If there is one thing that is common to marketing managers everywhere, it’s having to continually justify your spending to the executive team. The benefits of marketing are notoriously hard to measure. The good news is that lead scoring is one of the easiest marketing programs to justify!
Lead scoring presents you with two key measurement opportunities:
- Greater Sales Efficiency
- Higher Conversion to Opportunity
Greater Sales Efficiency
This quantitative metric will be best measured over time, but a little qualitative research within the first 30 days of launch will let you know if you’re on the right track. Interview the top salespeople who are using the lead scoring system regularly, and get their candid feedback as to whether they’re finding A and B leads more responsive to their contact attempts.
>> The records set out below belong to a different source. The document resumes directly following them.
(** Every configured server has exactly one row, with the registry's settings,
    the state its companion reported and whether the bridge has a secret for
    it; a reporting companion that is not configured is listed as an orphan.
    Nothing else is listed. *)
Theorem fleet_lists_every_server (secret_of : string -> string) (now : Z) (gateway : record) (states : list record) (t : topologyConfig) :
  (forall id state, state_by_id states !! id = Some state -> plain_state state) ->
  let fleet := companionFleet secret_of now gateway states (Some t) in
  let seen := map (fun b => normalizeCompanionServerID (ID b)) (Backends t) in
  (forall b, b ∈ Backends t ->
     let item := configured_row secret_of now gateway states b in
     let state := state_by_id states !! normalizeCompanionServerID (ID b) in
     item ∈ fleet /\ item !! "configured" = Some (ABool true) /\ item !! "backendEnabled" = Some (ABool (Enabled b)) /\
     item !! "secretConfigured" = Some (ABool (secret_configured (secret_of (normalizeCompanionServerID (ID b))))) /\
     is_connected item = match state with
                         | Some state => match state !! "connected" with Some _ => is_connected state | None => false end
                         | None => false
                         end) /\
  fleet ≡ₚ map (configured_row secret_of now gateway states) (Backends t) ++ omap (orphan_row now seen) states.
Proof.
  intros Hplain fleet seen.
  assert (Hperm : fleet ≡ₚ map (configured_row secret_of now gateway states) (Backends t) ++ omap (orphan_row now seen) states).
  { unfold fleet, companionFleet. by rewrite merge_sort_Permutation. }
  split; [|done]. intros b Hb item state.
  assert (Hfield : forall key v, key ∈ configured_keys -> blank_row b !! key = Some v -> item !! key = Some v).
  { intros key v Hkey Hv. unfold item. rewrite configured_row_field.
    - destruct (state_by_id states !! _) as [s|] eqn:E; [|done]. rewrite lookup_union_r; [done|]. by eapply Hplain.
    - unfold configured_keys in Hkey. rewrite list_elem_of_In in Hkey |- *. cbn in *. intuition (subst; discriminate). }
  split_and!.
  - rewrite Hperm, elem_of_app. left. apply list_elem_of_In, in_map, list_elem_of_In, Hb.
  - apply Hfield; [left|reflexivity].
  - apply Hfield; [right; left|reflexivity].
  - unfold item, configured_row. cbv zeta. rewrite report_fields_other by (rewrite list_elem_of_In; cbn; intuition discriminate).
    by rewrite lookup_insert_eq.
  - unfold is_connected, item. rewrite configured_row_field by (rewrite list_elem_of_In; cbn; intuition discriminate).
    fold state. destruct state as [s|]; [|reflexivity]. destruct (s !! "connected") as [v|] eqn:E.
    + by rewrite (lookup_union_Some_l _ _ _ _ E).
    + by rewrite lookup_union_r.
Qed.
The answer should be yes! If it’s not yes, your demand gen team may need to adjust the scoring model.
To measure sales efficiency quantitatively, track the time from when a lead record is first accepted by Sales (meaning it’s being worked) to the time when an opportunity is created in the CRM. Plot this measurement for some time period prior to the launch of lead scoring so that you have a baseline for comparison. As more and more salespeople adopt the system, you should be seeing a progressive improvement (shortening) of the timeframe from acceptance to opportunity creation.
Higher Conversion to Opportunity
To see if you’re increasing conversions per sales rep, you have to be looking at the number of opportunities that a rep typically creates in a given period of time. (Again, you need to track this data for benchmarks prior to the lead scoring system deployment.) It would seem obvious that if, in a given month, your top rep normally created 15 opportunities, and since lead scoring it’s 25, you are seeing improvement. But it’s not quite that simple; here’s why.
The 80-20 Rule
First, most sales organizations have a few individuals who skew the numbers. The 80-20 rule typically applies: 80% of the opportunities are created by 20% of the sales team. You may find that a particular number of reps generate a lot of the opportunities. So initially, I recommend that you take an average of total opportunities created by the aggregated sales team per month. This approach will give you a general perspective of how your new model is working. But when you’ve got at least a quarter’s worth of behavioral data, you should delve down and look at the numbers for each rep.
Most likely lead scoring will not be immediately and fully adopted by every one of your sales reps; in other words, some of the folks will completely ignore you and your radical newfangled ideas. You can have the world’s best lead scoring system, but without adoption and utilization, you won’t see the benefits in sales efficiency.
Expect to see remarkable improvements in efficiency by a small number of reps who are embracing it, and no change in the efficiency of others who may not be fully convinced of its value. (Showing this data as a graph to the team may spur some enthusiasm! And healthy competition.)
Sometimes Less Is More
Maybe your numbers look quite different. Instead of 15 opportunities, suddenly your top rep is only averaging 9 per month. If you see a drop in the number of opportunities created, don’t freak out and rush down to unplug the system! You’ve probably uncovered a dirty little secret: your opportunity creation process was bad, and allowed many opportunities to be created which shouldn’t have been. A drop in absolute numbers of opportunities isn’t a matter for concern; the endgame is whether Sales is converting more opportunities to won business.
Don’t be surprised to find that the number of created opportunities goes down, but the number converted to wins goes up. Measure on percentage of closed/won business to the opportunities created. If that top rep is now closing 75% rather than 50%, that’s the kind of statistic that really matters. That’s a sign that your folks are spending their time on the right stuff: working fewer opportunities, but doing a better job on the ones they work. And that’s a good definition of “sales efficiency.”
Can’t We All Just Get Along?
Don’t forget, when you’re looking at ROI, to consider the intangible benefits of building and using lead scoring. A less quantitative way to measure its impact on your organization is to look at how it has enhanced and strengthened the relationship between Sales and Marketing. Most of our clients have found that their conversations are more positive and constructive, with less accusation and assigning of blame. We typically see a much greater emphasis on team orientation that extends far beyond the lead scoring project itself, pervading every aspect of the relationship. To my mind, that’s almost the best part of the whole thing.